Principle of catalytic dehydration with concentrated sulfuric acid

The rate of carbon monoxide production decreases by several times. If concentrated phosphoric acid is used instead of concentrated sulfuric acid, the same effect can be achieved, but the cost is higher than concentrated sulfuric acid. Substituting oxalic acid for formic acid produces carbon dioxide of the same volume as carbon monoxide, which makes purification difficult.
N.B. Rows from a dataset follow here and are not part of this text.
(** [of13_ctors]: the message constructors are those of OpenFlow 1.3 or 1.4, which have all
    functions for groups and meters; those of 1.0 have none. *)
Record switch := mk_sw {
  sw_fl : FlowTbl.c_switch; sw_lock : bool; datapath_id : Z; of13_ctors : bool;
  sw_bulk_grp_stats : bool; sw_bulk_meter_conf_stats : bool;
  groups : gmap Z c_switch_group; meters : gmap Z c_switch_meter; exp_list : list c_sw_expired_ent }.

Definition set_sw_fl (x : FlowTbl.c_switch) (s : switch) : switch :=
  mk_sw x (sw_lock s) (datapath_id s) (of13_ctors s) (sw_bulk_grp_stats s) (sw_bulk_meter_conf_stats s)
    (groups s) (meters s) (exp_list s).
Definition set_sw_lock (x : bool) (s : switch) : switch :=
  mk_sw (sw_fl s) x (datapath_id s) (of13_ctors s) (sw_bulk_grp_stats s) (sw_bulk_meter_conf_stats s)
    (groups s) (meters s) (exp_list s).
Definition set_groups (x : gmap Z c_switch_group) (s : switch) : switch :=
  mk_sw (sw_fl s) (sw_lock s) (datapath_id s) (of13_ctors s) (sw_bulk_grp_stats s)
    (sw_bulk_meter_conf_stats s) x (meters s) (exp_list s).
Definition set_meters (x : gmap Z c_switch_meter) (s : switch) : switch :=
  mk_sw (sw_fl s) (sw_lock s) (datapath_id s) (of13_ctors s) (sw_bulk_grp_stats s)
    (sw_bulk_meter_conf_stats s) (groups s) x (exp_list s).
Definition set_exp_list (x : list c_sw_expired_ent) (s : switch) : switch :=
  mk_sw (sw_fl s) (sw_lock s) (datapath_id s) (of13_ctors s) (sw_bulk_grp_stats s)
    (sw_bulk_meter_conf_stats s) (groups s) (meters s) x.

Definition c_wr_lock (s : switch) : option switch :=
  if sw_lock s then None else Some (set_sw_lock true s).
Definition c_wr_unlock (s : switch) : option switch :=
  if sw_lock s then Some (set_sw_lock false s) else None.

(** [c_switch_tx] *)
Definition sw_tx (m : FlowTbl.msg) (s : switch) : switch := set_sw_fl (FlowTbl.send m (sw_fl s)) s.

(** A new object starts with no references; [free] ends its life. *)
Definition put_group (id : Z) (g : c_switch_group) (s : switch) : switch :=
  set_groups (<[id := g]> (groups s)) s.
Definition new_group (id : Z) (g : c_switch_group) (s : switch) : switch :=
  put_group id g (set_sw_fl (FlowTbl.set_grp_refs (<[id := 0]> (FlowTbl.grp_refs (sw_fl s))) (sw_fl s)) s).
Definition free_group (id : Z) (s : switch) : switch :=
  set_groups (delete id (groups s))
    (set_sw_fl (FlowTbl.set_grp_refs (delete id (FlowTbl.grp_refs (sw_fl s))) (sw_fl s)) s).
Definition put_meter (id : Z) (m : c_switch_meter) (s : switch) : switch :=
  set_meters (<[id := m]> (meters s)) s.
Definition new_meter (id : Z) (m : c_switch_meter) (s : switch) : switch :=
  put_meter id m (set_sw_fl (FlowTbl.set_meter_refs (<[id := 0]> (FlowTbl.meter_refs (sw_fl s))) (sw_fl s)) s).
Definition free_meter (id : Z) (s : switch) : switch :=
  set_meters (delete id (meters s))
    (set_sw_fl (FlowTbl.set_meter_refs (delete id (FlowTbl.meter_refs (sw_fl s))) (sw_fl s)) s).

(** An application with no references left is freed. *)
Definition c_app_put (app : Z) (s : switch) : option switch :=
  r ← FlowTbl.app_refs (sw_fl s) !! app;
  Some (set_sw_fl (FlowTbl.set_app_refs
    (if r =? 0 then delete app (FlowTbl.app_refs (sw_fl s))
     else <[app := r - 1]> (FlowTbl.app_refs (sw_fl s))) (sw_fl s)) s).
Definition c_app_ref (app : Z) (s : switch) : option switch :=
  f ← FlowTbl.c_app_ref app (sw_fl s); Some (set_sw_fl f s).

(** ** Arrays of buckets and bands *)

(** The array that holds these elements, then null pointers. *)
Definition to_vec {A} (l : list A) : vec A :=
  map Some l ++ replicate (Z.to_nat OF_MAX_ACT_VECTORS - length l) None.

(** The first [n] pointers of an array. *)
Definition vec_take {A} (n : Z) (v : vec A) : option (vec A) :=
  if n <=? Z.of_nat (length v) then Some (take (Z.to_nat n) v) else None.

(** [for (i = 0; i < n; i++) dst[i] = src[i]] *)
Definition vec_copy {A} (n : Z) (src dst : vec A) : option (vec A) :=
  for_range n (fun i d => x ← aget src i; aset d i x) dst.

(** [for (i = 0; i < n; i++) { free(v[i]); v[i] = NULL; }] *)
Definition vec_clear {A} (n : Z) (v : vec A) : option (vec A) :=
  for_range n (fun i v => _ ← aget v i; aset v i None) v.

(** Whether two arrays agree at the positions from [i] on, up to the first difference. *)
Fixpoint vec_same {A} (same : A -> A -> bool) (n : nat) (i : Z) (a b : vec A) : option bool :=
  match n with
  | O => Some true
  | S n => x ← aget a i; x ← x; y ← aget b i; y ← y;
           if same x y then vec_same same n (i + 1) a b else Some false
  end.

Definition bkt_same (x y : bucket) : bool :=
  (FlowTbl.weight x =? FlowTbl.weight y) && (FlowTbl.ff_port x =? FlowTbl.ff_port y) &&
  (FlowTbl.ff_group x =? FlowTbl.ff_group y) && bool_decide (FlowTbl.bkt_actions x = FlowTbl.bkt_actions y).

Definition band_same (x y : band_elem) : bool := bool_decide (FlowTbl.band x = FlowTbl.band y).

(** ** Messages between controllers and applications *)

(** [of_prep_msg]: the header; [xid] is the next transaction id.  The length field has 16 bits. *)
Definition ofp_hdr (len type xid : Z) : list Z :=
  le_bytes 1 OFP_VERSION ++ le_bytes 1 type ++ le_bytes 2 (htons (u16 len)) ++ le_bytes 4 xid.

Definition bkt_bytes (x : bucket) : list Z :=
  le_bytes 2 (htons (FlowTbl.weight x)) ++ le_bytes 2 (htons (u16 (Z.of_nat (length (FlowTbl.bkt_actions x))))) ++
  le_bytes 4 (htonl (FlowTbl.ff_port x)) ++ le_bytes 4 (htonl (FlowTbl.ff_group x)) ++ [0; 0; 0; 0] ++
  FlowTbl.bkt_actions x.

(** The bytes of the elements in use: [None] when an [assert] on one of them fails. *)
Definition vec_bytes {A} (f : A -> list Z) (v : vec A) : option (list Z) :=
  l ← mapM id v; Some (concat (map f l)).

Definition c_of_prep_group_mod_msg (dpid xid : Z) (g : c_switch_group) (add : bool) : option (list Z) :=
  body ← (if add then v ← vec_take (act_vec_len g) (act_vectors g); vec_bytes bkt_bytes v else Some []);
  let flags := if g_installed g then g_flags g else Z.lor (g_flags g) C_GRP_NOT_INSTALLED in
  Some (ofp_hdr (48 + Z.of_nat (length body)) C_OFPT_GROUP_MOD xid ++ le_bytes 8 (htonll dpid) ++
    le_bytes 1 (if add then C_OFPG_ADD else C_OFPG_DEL) ++ le_bytes 1 (g_type g) ++ le_bytes 1 flags ++ [0] ++
    le_bytes 4 (htonl (g_group g)) ++ le_bytes 8 (ntohll (g_packet_count g)) ++
    le_bytes 8 (ntohll (g_byte_count g)) ++ le_bytes 4 (ntohl (g_duration_sec g)) ++
    le_bytes 4 (ntohl (g_duration_nsec g)) ++ body).
Lemma group_init_done now p s :
  gwf h s -> groups s !! gp_group p = None -> grp_ok p -> is_Some (apps s !! gp_app_owner p) ->
  exists m, c_switch_group_init now p s = Some (grp_created now p, with_apps m s) /\
    gwf h (new_group (gp_group p) (grp_created now p) (with_apps m s)) /\
    (forall x, is_Some (m !! x) <-> is_Some (apps s !! x)).
Proof.
  intros G Hg Hp Ha. unfold c_switch_group_init. rewrite (vec_init _ _ Hp). cbn [mbind option_bind].
  destruct (app_ref_gwf h s (gp_app_owner p) G Ha) as (m & E & S & G'). rewrite E. cbn [mbind option_bind].
  exists m. split_and!; [done| |intros x; by apply (shifted_dom _ _ _ _ S)].
  eapply gwf_ext; [|by eapply gwf_new_group]. intros x. cbn. lia.
Qed.

(** What is sent to install a group. *)
Definition grp_msgs (c : Ha.ctrl_hdl) (p : of_group_mod_params) (install modify : bool) : list FlowTbl.msg :=
  if Ha.c_switch_of_master_check c && install then
    FlowTbl.GroupAdd (gp_group p) (gp_type p) (take (Z.to_nat (gp_act_vec_len p)) (gp_act_vectors p)) modify ::
    (if has (gp_flags p) C_GRP_BARRIER_EN then [FlowTbl.Barrier] else [])
  else [].

Lemma grp_hw_install_done c p install modify s :
  grp_ok p -> grp_hw_install c p install modify s = Some (sw_txs (grp_msgs c p install modify) s).
Proof.
  intros Hp. unfold grp_hw_install, grp_msgs. destruct (_ && _); [|by rewrite sw_txs_nil].
  destruct (vec_take_ok _ _ Hp) as (l & _ & Hl). rewrite Hl. cbn [mbind option_bind].
  unfold vec_take in Hl. case_match; [|done]. simplify_eq. rewrite Hl.
  destruct (has _ _); [|done]. by rewrite !sw_tx_txs, sw_txs_app.
Qed.

(** The outcome of a request to add a group, on every branch. *)
Inductive group_add_effect (c : Ha.ctrl_hdl) (now : Z) (p : of_group_mod_params) (s : switch) : Z -> switch -> Prop :=
  | ga_invalid :
      C_SWITCH_SUPPORTS_GROUP s = false \/
      of131_group_validate_parms true (gp_group p) (gp_type p) (gp_act_vec_len p) = false ->
      group_add_effect c now p s (-1) s
  | ga_refused g :
      groups s !! gp_group p = Some g -> grp_foreign g p || negb (grp_differs g p || grp_takeover g p) = true ->
      group_add_effect c now p s (- FlowTbl.EEXIST)
        (put_group (gp_group p) (set_g_flags (clr (g_flags g) C_GRP_STALE) g) s)
  | ga_changed g m :
      groups s !! gp_group p = Some g -> grp_foreign g p = false -> grp_differs g p || grp_takeover g p = true ->
      group_add_effect c now p s 0
        (sw_txs (grp_msgs c p (if grp_takeover g p then grp_differs g p else true) true)
           (put_group (gp_group p) (grp_changed now g p) (with_apps m s)))
  | ga_created m :
      groups s !! gp_group p = None ->
      group_add_effect c now p s 0
        (sw_txs (grp_msgs c p (negb (has (gp_flags p) C_GRP_RESIDUAL)) false)
           (new_group (gp_group p) (grp_created now p) (with_apps m s))).

Lemma group_add_done c now p s :
  gwf h s -> sw_lock s = false -> grp_ok p -> is_Some (apps s !! gp_app_owner p) ->
  exists r s', c_switch_group_add c now p s = Some (r, s') /\ gwf h s' /\ frame s s' /\
    exp_list s' = exp_list s /\ group_add_effect c now p s r s'.
Proof.
  intros G Hl Hp Ha. unfold c_switch_group_add.
  destruct (C_SWITCH_SUPPORTS_GROUP s) eqn:Hs; cbn [negb];
    [|exists (-1), s; split_and!; try done; apply ga_invalid; auto].
  destruct (of131_group_validate_parms _ _ _ _) eqn:Hval; cbn [negb];
    [|exists (-1), s; split_and!; try done; apply ga_invalid; auto].
  unfold c_wr_lock. rewrite Hl. cbn [mbind option_bind]. change (groups (set_sw_lock true s)) with (groups s).
  pose proof (gwf_lock h true s G) as GL.
  destruct (groups s !! gp_group p) as [g|] eqn:Hg.
  - destruct (grp_foreign g p || negb (grp_differs g p || grp_takeover g p)) eqn:Hr.
    + rewrite (group_modify_refused now g p true _ GL Hg Hp Hr). cbn.
      rewrite Hg. cbn. do 2 eexists. split; [done|].
      assert (set_sw_lock false (put_group (gp_group p) (set_g_flags (clr (g_flags g) C_GRP_STALE) g) (set_sw_lock true s)) =
        put_group (gp_group p) (set_g_flags (clr (g_flags g) C_GRP_STALE) g) s) as -> by (destruct s; cbn in *; by subst).
      destruct (gw_gok h s G _ _ Hg) as [Hid Hv]. split_and!; [|done|done|by apply ga_refused].
      eapply gwf_ext; [|eapply (gwf_put_group _ _ _ g); [exact G|done|done|done]]. intros x. cbn. lia.
    + apply orb_false_iff in Hr as [Hf Hd]. apply negb_false_iff in Hd.
      destruct (group_modify_done now g p true _ GL Hg Hp Ha Hf Hd) as (m & E & G' & D). rewrite E. cbn.
      rewrite grp_hw_install_done by done. cbn. do 2 eexists. split; [done|].
      assert (set_sw_lock false (put_group (gp_group p) (grp_changed now g p) (with_apps m (set_sw_lock true s))) =
        put_group (gp_group p) (grp_changed now g p) (with_apps m s)) as Eq by (destruct s; cbn in *; by subst).
      rewrite Eq. split_and!; [|by split|done|by apply ga_changed].
      apply gwf_txs. rewrite <- Eq. by apply gwf_lock.
  - destruct (group_init_done now p _ GL Hg Hp Ha) as (m & E & G' & D). rewrite E. cbn.
    rewrite grp_hw_install_done by done. cbn. do 2 eexists. split; [done|].
    assert (set_sw_lock false (new_group (gp_group p) (grp_created now p) (with_apps m (set_sw_lock true s))) =
      new_group (gp_group p) (grp_created now p) (with_apps m s)) as Eq by (destruct s; cbn in *; by subst).
    rewrite Eq. split_and!; [|by split|done|by apply ga_created].
    apply gwf_txs. rewrite <- Eq. by apply gwf_lock.
Qed.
Charcoal dry ice high temperature reduction method

The reaction of this method is as follows:

The main reaction is C+C0 2CO + L73.2KJ/MO1

Adverse reaction Co +H - CO+ He

                            2C+2H2 -CH.

Under high temperature hot coke or charcoal with carbon dioxide reduction reaction, carbon monoxide. This is an endothermic reaction, which requires external heat for the reaction to proceed. When the amount of production is not large, the tubular silicon carbon tube high temperature heating furnace can be used, the reaction tube can use stainless steel tube wall thickness. However, because the reaction is carried out at high temperature, and every day needs to rise and cool, so, the heating furnace wire is often brittle broken, at the same time, the stainless steel tube is very easy to soften and burn through at high temperature, very unsafe. At present, all domestic steel pipes can not withstand this high temperature for a long time, and the price of this imported high temperature resistant stainless steel pipe is quite expensive, and not easy to use with domestic materials. Based on the domestic conditions, Lanzhou Institute of Chemical Physics, Chinese Academy of Sciences adopted this process. First, the tubular reactor was used for small-scale production, and finally, it developed to the large-scale production of the electric arc furnace with high automation degree and rapid cooling and heat resistance.